Stored records

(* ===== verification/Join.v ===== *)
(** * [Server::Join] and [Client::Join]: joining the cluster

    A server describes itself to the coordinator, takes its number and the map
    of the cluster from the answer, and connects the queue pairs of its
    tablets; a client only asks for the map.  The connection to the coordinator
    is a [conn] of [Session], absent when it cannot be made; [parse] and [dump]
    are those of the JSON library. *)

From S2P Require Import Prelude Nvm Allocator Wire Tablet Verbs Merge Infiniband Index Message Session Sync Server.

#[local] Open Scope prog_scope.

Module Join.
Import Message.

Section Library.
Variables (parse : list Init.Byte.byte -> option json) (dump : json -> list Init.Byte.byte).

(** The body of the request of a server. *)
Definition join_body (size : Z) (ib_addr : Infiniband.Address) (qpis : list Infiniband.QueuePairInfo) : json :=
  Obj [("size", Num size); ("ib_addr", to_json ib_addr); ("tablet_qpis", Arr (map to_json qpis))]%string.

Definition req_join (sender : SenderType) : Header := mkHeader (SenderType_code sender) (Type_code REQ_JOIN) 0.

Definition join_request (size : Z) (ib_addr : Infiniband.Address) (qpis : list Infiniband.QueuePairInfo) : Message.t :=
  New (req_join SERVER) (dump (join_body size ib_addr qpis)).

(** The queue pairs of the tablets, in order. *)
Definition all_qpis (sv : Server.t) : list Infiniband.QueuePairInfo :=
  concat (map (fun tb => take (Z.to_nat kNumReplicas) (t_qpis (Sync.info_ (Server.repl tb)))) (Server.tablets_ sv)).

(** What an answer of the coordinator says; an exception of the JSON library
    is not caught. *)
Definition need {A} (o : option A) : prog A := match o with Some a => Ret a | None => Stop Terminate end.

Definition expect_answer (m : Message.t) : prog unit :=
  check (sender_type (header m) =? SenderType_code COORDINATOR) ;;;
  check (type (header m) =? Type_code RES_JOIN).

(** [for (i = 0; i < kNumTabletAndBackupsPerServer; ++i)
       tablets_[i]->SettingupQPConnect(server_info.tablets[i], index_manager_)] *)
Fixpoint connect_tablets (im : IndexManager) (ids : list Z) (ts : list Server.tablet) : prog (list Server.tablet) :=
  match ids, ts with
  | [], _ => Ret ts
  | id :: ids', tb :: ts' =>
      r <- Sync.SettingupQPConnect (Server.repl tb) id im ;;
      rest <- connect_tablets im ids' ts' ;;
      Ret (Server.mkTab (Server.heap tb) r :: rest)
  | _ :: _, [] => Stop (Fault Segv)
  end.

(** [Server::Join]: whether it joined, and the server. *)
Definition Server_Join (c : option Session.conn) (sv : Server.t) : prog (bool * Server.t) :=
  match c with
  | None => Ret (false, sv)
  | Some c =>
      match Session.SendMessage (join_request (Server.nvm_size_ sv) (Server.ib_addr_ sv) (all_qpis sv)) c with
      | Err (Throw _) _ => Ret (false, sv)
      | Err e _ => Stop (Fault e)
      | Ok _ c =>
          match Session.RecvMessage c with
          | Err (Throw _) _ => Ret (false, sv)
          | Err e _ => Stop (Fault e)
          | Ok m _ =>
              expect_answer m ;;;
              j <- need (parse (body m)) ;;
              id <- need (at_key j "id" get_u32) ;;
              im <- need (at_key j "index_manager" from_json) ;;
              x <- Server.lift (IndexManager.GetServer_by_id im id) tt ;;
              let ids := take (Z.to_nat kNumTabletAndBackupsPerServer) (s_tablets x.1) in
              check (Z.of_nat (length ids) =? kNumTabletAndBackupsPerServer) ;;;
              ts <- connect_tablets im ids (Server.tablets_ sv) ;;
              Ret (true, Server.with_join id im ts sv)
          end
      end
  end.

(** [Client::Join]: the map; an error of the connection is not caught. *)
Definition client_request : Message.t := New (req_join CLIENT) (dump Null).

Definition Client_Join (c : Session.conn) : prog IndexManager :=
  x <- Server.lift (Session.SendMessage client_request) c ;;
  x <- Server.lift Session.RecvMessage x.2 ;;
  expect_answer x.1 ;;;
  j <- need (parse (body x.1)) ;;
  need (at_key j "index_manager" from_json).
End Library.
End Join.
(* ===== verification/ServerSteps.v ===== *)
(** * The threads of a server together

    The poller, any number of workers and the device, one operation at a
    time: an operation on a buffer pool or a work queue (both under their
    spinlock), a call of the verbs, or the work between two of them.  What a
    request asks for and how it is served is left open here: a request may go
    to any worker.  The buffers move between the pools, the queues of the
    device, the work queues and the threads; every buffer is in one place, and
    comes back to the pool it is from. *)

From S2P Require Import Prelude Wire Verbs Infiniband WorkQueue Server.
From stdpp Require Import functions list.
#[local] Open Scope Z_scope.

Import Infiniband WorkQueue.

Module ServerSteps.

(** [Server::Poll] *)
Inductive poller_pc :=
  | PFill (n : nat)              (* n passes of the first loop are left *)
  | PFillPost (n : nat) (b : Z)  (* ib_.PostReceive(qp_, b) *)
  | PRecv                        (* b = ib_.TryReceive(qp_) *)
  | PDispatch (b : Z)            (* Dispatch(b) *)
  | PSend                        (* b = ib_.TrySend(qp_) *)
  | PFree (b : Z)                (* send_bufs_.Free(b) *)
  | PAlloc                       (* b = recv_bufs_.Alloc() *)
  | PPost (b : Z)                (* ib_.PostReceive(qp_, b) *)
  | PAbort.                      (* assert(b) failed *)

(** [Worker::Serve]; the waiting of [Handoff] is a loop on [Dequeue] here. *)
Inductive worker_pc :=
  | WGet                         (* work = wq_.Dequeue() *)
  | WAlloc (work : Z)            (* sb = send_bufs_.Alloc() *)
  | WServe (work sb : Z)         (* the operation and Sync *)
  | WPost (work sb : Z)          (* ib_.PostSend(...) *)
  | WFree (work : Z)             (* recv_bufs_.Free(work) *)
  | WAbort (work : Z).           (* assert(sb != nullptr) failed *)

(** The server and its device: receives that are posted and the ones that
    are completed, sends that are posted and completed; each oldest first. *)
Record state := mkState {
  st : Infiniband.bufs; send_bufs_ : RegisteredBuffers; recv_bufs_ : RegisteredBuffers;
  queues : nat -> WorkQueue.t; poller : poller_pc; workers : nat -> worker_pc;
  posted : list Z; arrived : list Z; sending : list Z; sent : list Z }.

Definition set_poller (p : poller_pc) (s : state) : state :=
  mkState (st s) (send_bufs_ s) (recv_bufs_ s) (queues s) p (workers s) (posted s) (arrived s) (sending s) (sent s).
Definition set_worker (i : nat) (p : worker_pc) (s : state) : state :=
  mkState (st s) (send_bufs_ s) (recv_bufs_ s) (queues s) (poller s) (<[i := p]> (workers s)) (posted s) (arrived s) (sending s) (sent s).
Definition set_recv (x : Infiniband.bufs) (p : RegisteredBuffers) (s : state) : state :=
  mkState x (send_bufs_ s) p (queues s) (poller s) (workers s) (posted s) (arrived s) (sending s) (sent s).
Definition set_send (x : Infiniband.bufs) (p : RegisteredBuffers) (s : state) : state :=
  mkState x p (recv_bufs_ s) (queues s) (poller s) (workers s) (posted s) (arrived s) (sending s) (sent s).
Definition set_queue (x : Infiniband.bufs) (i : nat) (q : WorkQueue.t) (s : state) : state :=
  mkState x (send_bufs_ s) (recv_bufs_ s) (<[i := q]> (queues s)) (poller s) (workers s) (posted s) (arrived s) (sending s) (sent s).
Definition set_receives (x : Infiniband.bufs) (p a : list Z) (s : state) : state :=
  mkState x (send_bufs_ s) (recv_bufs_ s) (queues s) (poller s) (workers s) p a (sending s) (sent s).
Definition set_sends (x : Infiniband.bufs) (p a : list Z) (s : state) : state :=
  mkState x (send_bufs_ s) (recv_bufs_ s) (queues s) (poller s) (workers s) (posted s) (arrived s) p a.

Aim of the exercise: Each line above from the one with "queues : nat" up to and including the one with "mkState (st s) (send_bufs_ s) (recv_bufs_ s) (queues s) (poller" must be set down exactly, and no line outside that span may appear.

Answer to this problem:
  queues : nat -> WorkQueue.t; poller : poller_pc; workers : nat -> worker_pc;
  posted : list Z; arrived : list Z; sending : list Z; sent : list Z }.

Definition set_poller (p : poller_pc) (s : state) : state :=
  mkState (st s) (send_bufs_ s) (recv_bufs_ s) (queues s) p (workers s) (posted s) (arrived s) (sending s) (sent s).
Definition set_worker (i : nat) (p : worker_pc) (s : state) : state :=
  mkState (st s) (send_bufs_ s) (recv_bufs_ s) (queues s) (poller s) (<[i := p]> (workers s)) (posted s) (arrived s) (sending s) (sent s).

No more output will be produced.